SUPPLIED MATERIAL START

(** *** What bmap does to a file's slots *)

(** slot [i] is [r], newly allocated if it was empty *)
Record filled (sb : superblock) (view : Z -> list Z) (nb : Z) (a : list Z) (i r : Z)
    (view' : Z -> list Z) (a' : list Z) : Prop := {
  fl_layout : layout sb view' nb;
  fl_file : file_ok sb view' nb a';
  fl_slot : slot a' view' i = r;
  fl_some : r <> 0;
  fl_others : forall j, 0 <= j < 141 -> j <> i -> slot a' view' j = slot a view j;
  fl_old : slot a view i <> 0 -> view' = view /\ a' = a;
  fl_new : slot a view i = 0 -> view' r = bzeros /\ used sb view r = false;
  fl_keep : forall b, 0 <= b < 4096 -> used sb view b = true -> b <> bitmap sb ->
    b <> slot a view 12 \/ b <= bitmap sb -> view' b = view b;
  fl_used : forall b, 0 <= b < 4096 -> used sb view b = true -> used sb view' b = true;
  fl_frees : (base.size (frees sb view) <= S (base.size (frees sb view')))%nat;
}.

Lemma filled_old sb view nb a i : layout sb view nb -> file_ok sb view nb a -> slot a view i <> 0 ->
  filled sb view nb a i (slot a view i) view a.
Proof. intros Hl Hf Hs. split; try done. lia. Qed.

(** the number of an occupied slot *)
Lemma slot_range sb view nb a i : layout sb view nb -> file_ok sb view nb a -> 0 <= i < 141 -> slot a view i <> 0 ->
  bitmap sb < slot a view i < nb /\ slot a view i < sb_size sb /\ used sb view (slot a view i) = true.
Proof. intros Hl Hf Hi Hs. by destruct (fo_range _ _ _ _ Hf i Hi). Qed.

Section fill.
  Context (sb : superblock) (view : Z -> list Z) (nb f : Z) (a : list Z).
  Hypothesis Hl : layout sb view nb.
  Hypothesis Hf : first_free sb view f.
  Hypothesis Hbytes : forall b, 0 <= b < nb -> length (view b) = 512%nat /\ bytes_ok (view b).
  Hypothesis Ha : file_ok sb view nb a.
(** the first [i] block addresses cleared *)
Definition zero_first (i : Z) (a : list Z) : list Z := replicate (Z.to_nat i) 0 ++ drop (Z.to_nat i) a.
Lemma zero_first_at a i j : 0 <= i <= j -> at_ (zero_first i a) j = at_ a j.
Proof.
  intros Hi. unfold at_, zero_first. destruct (Z.leb_spec 0 j); [|done].
  rewrite lookup_app_r by (rewrite length_replicate; lia). rewrite length_replicate, lookup_drop. f_equal. lia.
Qed.
Lemma length_zero_first a i : 0 <= i <= Z.of_nat (length a) -> length (zero_first i a) = length a.
Proof. intros Hi. unfold zero_first. rewrite length_app, length_replicate, length_drop. lia. Qed.
Lemma zero_first_put a i : 0 <= i < Z.of_nat (length a) -> put (zero_first i a) i 0 = zero_first (i + 1) a.
Proof.
  intros Hi. unfold put, zero_first.
  rewrite insert_app_r_alt, length_replicate, Nat.sub_diag by (rewrite length_replicate; lia).
  replace (Z.to_nat (i + 1)) with (S (Z.to_nat i)) by lia.
  rewrite replicate_S_end, <-app_assoc. f_equal.
  destruct (lookup_lt_is_Some_2 a (Z.to_nat i) ltac:(lia)) as [x Hx].
  by rewrite (drop_S _ _ _ Hx).
Qed.
Lemma zero_first_skip a i : at_ a i = Some 0 -> zero_first (i + 1) a = zero_first i a.
Proof.
  intros Ha. pose proof (at_range _ _ _ Ha) as Hr.
  rewrite <-zero_first_put by done. apply put_id. by rewrite zero_first_at by lia.
Qed.

Section itrunc_run.
  Context (s : st B) (sb : superblock) (view : Z -> list Z) (X : gset Z) (n : inode) (ip : Z).
Let a := i_addrs n.
Let nb := nblk (blk s).
  Hypothesis Hl : layout sb view nb.
  Hypothesis Hf : file_ok sb view nb a.
  Hypothesis Hdev : i_dev n = 1.
  Hypothesis HbX : (bitmap sb ∈ X).
  Hypothesis Hip : at_ (inodes s) ip = Some n.
  Hypothesis Hroom : room (blk s) ∅ X 1.
  
Lemma freeing_ext bz cut cut' gone gone' s' : freeing s sb view X n ip bz cut gone s' -> cut' a = cut a ->
  (forall j, 0 <= j < 141 -> slot a view j <> 0 -> (gone j <-> gone' j)) -> freeing s sb view X n ip bz cut' gone' s'.
Proof using Type.
  clear. intros (b & view' & lg & L & E & H & Hs & Hlg & F & HL) Hc Hg.
  exists b, view', lg, L. unfold a in Hc. rewrite <-Hc in E. split_and!; try done. intros c. rewrite HL. split.
  - intros (Hc0 & j & Hj & Hgj & <-). split; [done|]. exists j. rewrite <-Hg by done. done.
  - intros (Hc0 & j & Hj & Hgj & <-). split; [done|]. exists j. rewrite Hg by done. done.
Qed.
Lemma freeing_at bz cut gone s' : freeing s sb view X n ip bz cut gone s' -> at_ (inodes s') ip = Some (set_addrs (cut a) n).
Proof using Hip. intros (b & view' & lg & L & -> & _). by apply (ipst_at s b ip n). Qed.
(* ===== verification/Proc.v ===== *)
(** * Processes (src/src/proc.c)

    The process table, the current process and the scheduler.  A process
    pointer is its slot; the null pointer is [None].  swtch() to the scheduler
    is the outcome [Block ch_swtch], with the state the process leaves; what a
    process does when the scheduler switches back to it is the code after its
    sched() ([sleep_resume], [wait_resume], [yield_resume], [forkret]).

    The calls into the memory, file and log code are the operations of
    [ProcEnv], over a state of their own.  Their wakeup() calls are performed
    on the table when they return ([call]), and a sleep() inside one puts the
    current process to sleep. *)

From S2P Require Import Prelude.
From S2P Require Import Bytes.
From S2P Require Import KString.
From S2P Require Import Mmu.
From S2P Require Import Spin.

Module Proc.

(** What the process code calls in other files. *)
Class ProcEnv (E : Type) : Type := {
  alloc_page : M E Z;                    (* buddy.c *)
  free_page : Z -> M E unit;
  kpt_alloc : M E Z;                     (* vm.c *)
  inituvm : Z -> M E unit;               (* with the linked-in initcode *)
  allocuvm : Z -> Z -> Z -> M E Z;
  deallocuvm : Z -> Z -> Z -> M E Z;
  copyuvm : Z -> Z -> M E Z;
  freevm : Z -> M E unit;
  filedup : Z -> M E Z;                  (* file.c *)
  fileclose : Z -> M E unit;
  idup : Z -> M E Z;                     (* fs.c *)
  iput : Z -> M E unit;
  namei_root : M E Z;                    (* namei("/") *)
  initlog : M E unit;                    (* log.c *)
  env_wakes : E -> list chan;            (* the wakeup() calls issued so far *)
}.

(** Freeing memory only takes spinlocks. *)
Class ProcEnvLaws (E : Type) {PE : ProcEnv E} : Prop := {
  free_page_stays a e c e' : free_page a e <> Block c e';
  freevm_stays a e c e' : freevm a e <> Block c e';
}.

SUPPLIED MATERIAL END

PROMPT – Retype every line up to and including the one that contains "fl_file : file_ok sb view' nb a';", beginning at the first line of the records, with no edits.

RESPONSE TO THIS EXERCISE –
(** *** What bmap does to a file's slots *)

(** slot [i] is [r], newly allocated if it was empty *)
Record filled (sb : superblock) (view : Z -> list Z) (nb : Z) (a : list Z) (i r : Z)
    (view' : Z -> list Z) (a' : list Z) : Prop := {
  fl_layout : layout sb view' nb;
  fl_file : file_ok sb view' nb a';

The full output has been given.